"The Hulk" can be looked upon as a parable about what the Woodstock Generation passed along genetically to their offspring. David Banner (Nick Nolte) is a scientist who is experimenting with DNA and gene replication. Against the orders of General Ross (Sam Elliot), Banner experiments on himself. His son Bruce is born and turns a shade of green when he suffers a temper tantrum.
As Bruce grows into manhood, he dates the pretty Betty Ross (the pretty Jennifer Connelly), the daughter of General Ross. After an accidental dose of Gamma Rays, Banner turns into the incredible Hulk, a green 16 foot giant. As he tries to solve the mystery of his malady, Bruce discovers his deep love for Betty, his disdain for his potential father-in-law, and the creepy secrets of his mad scientist father.

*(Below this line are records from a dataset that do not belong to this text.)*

Lemma DeleteRef_spec (okE : disk_answer KE → Prop) s0 ref planned :
  triple okE (λ s, s = s0) (alone (DeleteRef ref planned))
    (λ r s, if is_ok r then dropped s0 ref planned s else s = s0) (λ s, s = s0).
Proof.
  unfold DeleteRef. destruct (chunkPath ref) as [p|] eqn:Hp; [|by apply alone_ret].
  apply alone_read; [done|]. intros e ? _ ->. destruct (files s0 !! p) as [f|] eqn:Hf; [|by apply alone_ret].
  destruct (works_ e); [|by apply alone_ret].
  destruct (Z.eqb_spec (modified f) planned) as [Hm|]; [|by apply alone_ret].
  destruct (_ =? _); [|by apply alone_ret]. cbn [andb negb].
  apply alone_read; [done|]. intros e1 ? _ ->. rewrite Hf. destruct (works_ e1); [|by apply alone_ret].
  destruct (_ =? _); [|by apply alone_ret]. cbn [negb].
  apply alone_atomic; [done|]. intros e2 ? _ ->. rewrite Hf. destruct (works_ e2); [|done]. cbn. by exists p, f.
Qed.

(** What the sweep may delete: the file of a candidate that is due. *)
Definition due (at_ : Z) (R : gset string) (cs : list Candidate) (p : list string) (f : chunk_file) : Prop :=
  ∃ c, c ∈ cs ∧ chunkPath (CandidateRef c) = Ok p ∧ judge at_ R c = Due ∧ modified f = CandidateModified c.

Lemma savePlan_goods (okE : disk_answer KE → Prop) plan (P : depot K → Prop) :
  triple okE (λ y, P (goods y)) (alone (savePlan plan)) (λ _ y, P (goods y)) (λ y, P (goods y)).
Proof.
  unfold savePlan. destruct (negb _); [by apply alone_ret|]. apply alone_atomic; [done|].
  intros e y _ Hy. unfold wrote. by destruct (works_ e), (landed_ e).
Qed.

Lemma sweep_loop_spec (okE : disk_answer KE → Prop) d0 at_ R all rest : ∀ plan past,
  rest ⊆ all →
  triple okE (λ y, thinned (due at_ R all) d0 (goods y)) (alone (sweep_loop at_ R plan past rest))
    (λ _ y, thinned (due at_ R all) d0 (goods y)) (λ y, thinned (due at_ R all) d0 (goods y)).
Proof.
  induction rest as [|c rest IH]; intros plan past Hall; cbn [sweep_loop]; [by apply alone_ret|].
  assert (rest ⊆ all) as Hrest by set_solver. assert (c ∈ all) as Hc by set_solver.
  apply alone_read; [done|]. intros e y0 _ Hy0. destruct (ctx_done e); [by apply alone_ret; intros ? ->|].
  destruct (judge at_ R c) eqn:Hj; [by eapply triple_pre, IH; [intros ? ->|]..|].
  eapply alone_bind.
  - eapply triple_conseq; [apply (shelf_step _ _ y0), DeleteRef_spec|done| |].
    + intros r y (s & -> & Hs). instantiate (1 := λ _ y, thinned (due at_ R all) d0 (goods y)). cbn.
      destruct (is_ok r); [|subst s; exact Hy0].
      destruct Hs as (p & f & Hp & Hf & Hm & Hs). rewrite Hs. apply thinned_delete; [done|]. intros f' Hf'.
      assert (f' = f) as -> by congruence. by exists c.
    + intros y (s & -> & ->). by rewrite with_shelf_same.
  - intros gone. cbv zeta. eapply (alone_bind _ _ _ _ (λ _ y, thinned (due at_ R all) d0 (goods y))); [|intros r; by apply IH].
    destruct (_ =? 0); [apply savePlan_goods|by apply alone_ret].
Qed.

(** The clock never passes [T]. *)
Context (T : Z).
Definition by_then (e : disk_answer KE) : Prop := at_time e ≤ T.

(** A staging file that no writer can still be using. *)
Definition abandoned (p : list string) (f : chunk_file) : Prop := stale_temp (T - minGrace) p f = true.

Lemma stale_temp_later cutoff p f : cutoff ≤ T - minGrace → stale_temp cutoff p f = true → abandoned p f.
Proof.
  unfold abandoned, stale_temp. intros Hc [-> Hm]%andb_true_iff. apply Z.ltb_lt in Hm. cbn. apply Z.ltb_lt. lia.
Qed.

Lemma remove_temps_spec (gone : list string → chunk_file → Prop) d0 ps :
  (∀ p f, p ∈ ps → files (shelf d0) !! p = Some f → gone p f) →
  triple by_then (λ y, thinned gone d0 (goods y)) (alone (remove_temps ps))
    (λ _ y, thinned gone d0 (goods y)) (λ y, thinned gone d0 (goods y)).
Proof.
  induction ps as [|p ps IH]; intros Hgone; cbn [remove_temps]; [by apply alone_ret|].
  eapply (alone_bind _ _ _ _ (λ _ y, thinned gone d0 (goods y))); [|intros r; apply IH; set_solver].
  apply alone_act; [done|]. intros e y _ Hy. cbn. destruct (works_ e).
  - apply thinned_delete; [done|]. intros f Hf. apply Hgone; [set_solver|].
    destruct Hy as (_ & _ & _ & Hy). destruct (Hy p) as [<-|[Hn _]]; [done|congruence].
  - by destruct y as [[[] ? ?] ? ?].
Qed.

Lemma reclaim_spec (gone : list string → chunk_file → Prop) d0 :
  (∀ p f, abandoned p f → gone p f) →
  triple by_then (λ y, thinned gone d0 (goods y)) (alone reclaimStaleTemps)
    (λ _ y, thinned gone d0 (goods y)) (λ y, thinned gone d0 (goods y)).
Proof.
  intros Hgone. unfold reclaimStaleTemps. apply alone_read; [done|]. intros e y0 Ht Hy0.
  apply alone_read; [by intros ? ->|]. intros e1 ? _ ->.
  eapply triple_pre; [|apply remove_temps_spec]; [by intros ? ->|]. intros p f Hp Hf.
  destruct (works_ e1); [|by apply elem_of_nil in Hp].
  apply list_elem_of_fmap in Hp as ([p' f'] & -> & Hp). apply elem_of_map_to_list, map_lookup_filter_Some in Hp as [Hf' Hs].
  cbn in *. apply Hgone. apply Is_true_true in Hs. destruct Hy0 as (_ & _ & _ & Hy0).
  assert (f' = f) as -> by (destruct (Hy0 p') as [Heq|[Hn _]]; congruence).
  eapply stale_temp_later, Hs. unfold by_then in Ht. lia.
Qed.

(** ** Sweeping *)

(** What a sweep of [plan] over [d0] may delete. *)
Definition sweepable (d0 : depot K) (plan : Plan) (p : list string) (f : chunk_file) : Prop :=
  abandoned p f ∨ ∃ at_ R, at_ ≤ T ∧ covers d0 R ∧ due at_ R (Candidates plan) p f.

Lemma sweep_guarded_spec y0 at_ plan :
  at_ ≤ T →
  triple by_then (λ y, y = y0) (alone (sweep_guarded root at_ plan))
    (λ _ y, thinned (sweepable (goods y0) plan) (goods y0) (goods y))
    (λ y, thinned (sweepable (goods y0) plan) (goods y0) (goods y)).
Proof.
  intros Hat. unfold sweep_guarded.
  eapply (alone_bind _ _ _ _ (λ r y, y = y0 ∧ ∀ R n u, r = Ok (R, n, u) → covers (goods y0) R)).
  - eapply triple_conseq; [apply (referenced_covers by_then y0)|done|done|]. intros ? ->. apply thinned_refl.
  - intros r. apply triple_at. intros ? [-> Hr].
    destruct r as [[[R n] u]|]; [|apply alone_ret; intros ? ->; apply thinned_refl].
    specialize (Hr _ _ _ eq_refl).
    eapply (alone_bind _ _ _ _ (λ _ y, thinned (sweepable (goods y0) plan) (goods y0) (goods y))); [|intros out; by apply alone_ret].
    eapply triple_conseq; [apply (sweep_loop_spec _ (goods y0) at_ R (Candidates plan))| | |].
    + intros c Hc. rewrite <- (take_drop (Cursor plan) (Candidates plan)). set_solver.
    + intros ? ->. apply thinned_refl.
    + intros ? y. apply thinned_mono. intros p f Hd. right. eauto.
    + intros y. apply thinned_mono. intros p f Hd. right. eauto.
Qed.
(** The loop over the passes.  [Pass] refuses once the cap of at most 16 is
    reached, which is also what running out of [n] says. *)
Fixpoint transfer_passes (n : nat) (id : string) (v : vars) (l : LiveSession) (current : PreCopyPass)
    (moved : Z) : act_on (LiveSession * stepped Z) :=
  match n with
  | O => mret (l, Failed v "CHECKPOINT_FAILED" "pre-copy pass cap reached")
  | S n =>
      sent ← uploadChunks id (Chunks (PassAsset current))
               (0.12 + 0.16 * of_Z (PassIndex current - 1) / of_Z (passLimit l))%F
               (0.16 / of_Z (passLimit l))%F
               ("transferring pre-copy pass " +:+ Itoa (PassIndex current) +:+
                " while the workload keeps running");
      match sent with
      | (_, Err err) => mret (l, Failed v "CHUNK_TRANSFER_FAILED" err)
      | (bytes, Ok _) =>
          let moved := moved + bytes in
          _ ← note id (λ _, set_transferred moved 0);
          if negb (More current) then mret (l, Next moved)
          else
            passed ← on_agent (Pass stateDir l);
            match passed with
            | (l, Err err) => mret (l, Failed v "CHECKPOINT_FAILED" err)
            | (l, Ok next) => transfer_passes n id v l next moved
            end
      end
  end.

(** The passes that are transferred while the workload runs. *)
Definition precopy (id : string) (timeout : Z) (v : vars) (w : Workload) (l : LiveSession)
    : act_on (LiveSession * stepped (vars * Z)) :=
  first ← on_agent (Pass stateDir l);
  match first with
  | (l, Err err) => mret (l, Failed v "CHECKPOINT_FAILED" err)
  | (l, Ok pass) =>
      estimated ← observe (λ e _, EstimateLiveTransferBytes (num (ker e))
                                    (AssetStoredSize (PassAsset pass)) (passLimit l));
      session ⇐ reserve_peer id (SpecID (Spec w)) estimated timeout
        or "DESTINATION_RESERVATION_FAILED" given v during l;
      let v := v <| reserved := true |> in
      key ⇐ export_key or "KEY_EXPORT_FAILED" given v during l;
      _ ⇐ send_key id (SpecID (Spec w)) (sessionKey l) key or "KEY_TRANSFER_FAILED" given v during l;
      _ ← noteReservation id
            "destination session reserved; pre-copy transfers begin while the workload keeps running"
            (ExpiresAt session);
      out ← transfer_passes (Z.to_nat (passLimit l)) id v l pass 0;
      match out with
      | (l, Failed v code cause) => mret (l, Failed v code cause)
      | (l, Next moved) =>
          _ ← progress id "freezing the workload for the final delta checkpoint" 0.28 0 0;
          mret (l, Next (v, moved))
      end
  end.

(** A bound on the downtime that nothing earlier gave. *)
Definition bound_downtime (id : string) (v : vars) : act_on vars :=
  if negb (downtimeStart v =? 0) then mret v
  else t ← now; _ ← noteDowntimeStart id t; mret (v <| downtimeStart := t |>).

Definition preserves_tcp (w : Workload) : bool := bool_decide (NetworkPolicy (Spec w) = NetworkPreserve).

(** The frozen window of a live run: the checkpoint, or the failure with the
    freeze it caused. *)
Definition finalize_run (id : string) (v : vars) (r : plan_of_run) (l : LiveSession)
    : act_on (stepped (vars * CheckpointManifest)) :=
  v ← bound_downtime id v;
  out ← on_agent (Finalize stateDir machine mirrored l);
  let '(l, made) := out in
  match made with
  | Created m => mret (Next (v, m))
  | Persisted _ err | NotCreated err =>
      if freezeStartedAt l =? 0 then mret (Failed v "CHECKPOINT_FAILED" err)
      else
        let v := v <| sourceFrozen := runs (runWorkload r) |> in
        if drainedAt r =? 0 then
          _ ← noteDowntimeStart id (freezeStartedAt l);
          mret (Failed (v <| downtimeStart := freezeStartedAt l |>) "CHECKPOINT_FAILED" err)
        else mret (Failed v "CHECKPOINT_FAILED" err)
  end.

(** The checkpoint of a live run, and the session that is still open when it
    fails. *)
Definition checkpoint_live (id : string) (timeout : Z) (v : vars) (r : plan_of_run)
    : act_on (option LiveSession * stepped (vars * CheckpointManifest * Z)) :=
  let w := runWorkload r in
  began ← on_agent (BeginLive stateDir (SpecID (Spec w))
            {| LivePasses := PreCopyPasses (runMigration r); LiveConvergence := 0;
               LiveLeaveRunning := false; LiveTCPState := preserves_tcp w |});
  match began with
  | Err err => mret (None, Failed v "CHECKPOINT_FAILED" err)
  | Ok l =>
      v ← (if CanPass l then mret v else bound_downtime id v);
      copied ← (if CanPass l then precopy id timeout v w l else mret (l, Next (v, 0)));
      match copied with
      | (l, Failed v code cause) => mret (Some l, Failed v code cause)
      | (l, Next (v, moved)) =>
          out ← finalize_run id v r l;
          mret (None, match out with
                      | Failed v code cause => Failed v code cause
                      | Next (v, m) => Next (v, m, moved)
                      end)
      end
  end.

(** The checkpoint of a cold run. *)
Definition checkpoint_cold (id : string) (v : vars) (r : plan_of_run)
    : act_on (stepped (vars * CheckpointManifest * Z)) :=
  v ← bound_downtime id v;
  let v := v <| sourceFrozen := runs (runWorkload r) |> in
  made ← on_agent (CreateCheckpoint stateDir machine mirrored (SpecID (Spec (runWorkload r)))
           {| OptionKind := "full"; OptionParentID := ""; OptionLeaveRunning := false;
              OptionTCPState := preserves_tcp (runWorkload r) |});
  mret (match made with
        | Created m => Next (v, m, 0)
        | Persisted _ err | NotCreated err => Failed v "CHECKPOINT_FAILED" err
        end).

(** Opening the destination session against the finished checkpoint, when
    the passes did not. *)
Definition prepare_destination (id : string) (timeout : Z) (v : vars) (w : Workload)
    (m : CheckpointManifest) : act_on (stepped vars) :=
  if reserved v then mret (Next v)
  else
    _ ⇐ transition id MigrationPrepare "reserving destination and establishing workload key" 0.28
      or persist_failed given v;
    session ⇐ reserve_peer id (SpecID (Spec w)) (StoredBytes (ManifestMetrics m)) timeout
      or "DESTINATION_RESERVATION_FAILED" given v;
    let v := v <| reserved := true |> in
    _ ← noteReservation id "destination session reserved against the finished checkpoint"
          (ExpiresAt session);
    key ⇐ export_key or "KEY_EXPORT_FAILED" given v;
    _ ⇐ send_key id (SpecID (Spec w)) (SecurityKeyVersion (Security m)) key
      or "KEY_TRANSFER_FAILED" given v;
    mret (Next v).

(** The loop of the frozen-window transfer: the bytes moved, the bytes that
    were already there, and the failure of the last round with whether the
    manifest was refused. *)
Fixpoint transfer_rounds (n : nat) (first : bool) (id : string) (m : CheckpointManifest)
    (preCopy moved deduplicated : Z) (last : option (string * bool))
    : act_on (Z * Z * option (string * bool)) :=
  match n with
  | O => mret (moved, deduplicated, last)
  | S n =>
      stop ← (if first then mret false else observe (λ e _, expired (wire e)));
      if (stop : bool) then
        mret (moved, deduplicated, Some (errContext, match last with Some (_, b) => b | None => false end))
      else
        r ← on_peer (ImportManifest id m);
        match r with
        | Err err => transfer_rounds n false id m preCopy moved deduplicated (Some (err, true))
        | Ok (missing, dedup) =>
            sent ← uploadChunks id missing 0.32 0.38 "transferring encrypted checkpoint chunks";
            let moved := moved + sent.1 in
            _ ← note id (λ _, set_transferred preCopy moved);
            match sent.2 with
            | Ok _ => mret (moved, dedup, None)
            | Err err => transfer_rounds n false id m preCopy moved dedup (Some (err, false))
            end
        end
  end.

(** From the checkpoint to the verified transfer. *)
Definition transfer_state (id : string) (timeout : Z) (v : vars) (r : plan_of_run)
    (m : CheckpointManifest) (preCopy : Z) : act_on (stepped vars) :=
  let frozenAt := FreezeStartedAt (ManifestMetrics m) in
  v ← (if frozenAt =? 0 then mret v
       else
         let v := v <| sourceFrozen := runs (runWorkload r) |> in
         if drainedAt r =? 0 then
           _ ← noteDowntimeStart id frozenAt; mret (v <| downtimeStart := frozenAt |>)
         else mret v);
  _ ⇐ update id (λ _ r, Ok (r <| CheckpointID := ManifestID m |>
        <| Metrics := (Metrics r) <| TotalStateBytes := PlainBytes (ManifestMetrics m) |>
                                  <| CheckpointDuration := MetricsDuration (ManifestMetrics m) |> |>))
    or persist_failed given v;
  prepared ← prepare_destination id timeout v (runWorkload r) m;
  match prepared with
  | Failed v code cause => mret (Failed v code cause)
  | Next v =>
      _ ⇐ transition id MigrationTransfer "negotiating missing chunks" 0.32
        or persist_failed given v;
      started ← now;
      out ← transfer_rounds 3 true id m preCopy 0 0 None;
      ended ← now;
      match out with
      | (_, _, Some (err, manifestFailed)) =>
          mret (Failed v (if (manifestFailed : bool) then "MANIFEST_TRANSFER_FAILED"
                          else "CHUNK_TRANSFER_FAILED") err)
      | (moved, deduplicated, None) =>
          let took := ended - started in
          _ ⇐ update id (λ _ r, Ok (set_transferred preCopy moved
                (r <| Metrics := (Metrics r) <| DeduplicatedBytes := deduplicated |>
                                             <| TransferDuration := took |>
                                             <| TransferBytesPerSec :=
                                                  if 0 <? took then
                                                    (of_Z moved / Seconds took)%F
                                                  else TransferBytesPerSec (Metrics r) |> |>)))
            or persist_failed given v;
          _ ⇐ transition id MigrationVerify "verifying destination checkpoint integrity" 0.72
            or persist_failed given v;
          _ ⇐ on_peer (session_call (QVerify id)) or "DESTINATION_VERIFY_FAILED" given v;
          mret (Next v)
      end
  end.

(** The restore on the destination, its validation and its commit. *)
Definition switch_over (id : string) (timeout : Z) (v : vars) : act_on (stepped vars) :=
  _ ⇐ transition id MigrationRestore "restoring workload on destination" 0.80
    or persist_failed given v;
  started ← now;
  _ ⇐ on_peer (RestorePeer id (timeout /' 3)) or "DESTINATION_RESTORE_FAILED" given v;
  resumed ← now;
  let v := v <| workloadResumedAt := resumed |> in
  _ ← note id (λ _ r, set_downtime (resumed - downtimeStart v)
                        (r <| Metrics := (Metrics r) <| RestoreDuration := resumed - started |> |>));
  _ ⇐ transition id MigrationPostValidate "destination process passed health validation" 0.90
    or persist_failed given v;
  session ⇐ on_peer (session_call (QGet id)) or "DESTINATION_VALIDATION_FAILED" given v;
  if negb (bool_decide (State session = SessionRestored)) then
    mret (Failed v "DESTINATION_VALIDATION_FAILED" "destination reported another state than RESTORED")
  else
    _ ⇐ transition id MigrationSwitch
          "destination is authoritative; source remains preserved and stopped" 0.94
      or persist_failed given v;
    _ ⇐ transition id MigrationCommit "committing destination restore" 0.97
      or persist_failed given v;
    _ ⇐ on_peer (session_call (QCommit id)) or "DESTINATION_COMMIT_FAILED" given v;
    mret (Next (v <| committed := true |>)).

Unlike the previous Marvel comic adaptations, "The Hulk" is not fun. "Spider Man" and the "X Men" series found an entertaining balance between the tragic and the comic. "The Hulk" is as ponderous as science professor who has no life. Another flaw with this movie is Nick Nolte's performance. At times he looks like the Unabomber and is very sinister. Then for his climatic monologue, Nolte goes so over-the-top that he enters the acting realm of Adam West from the 1960's television series, "Batman."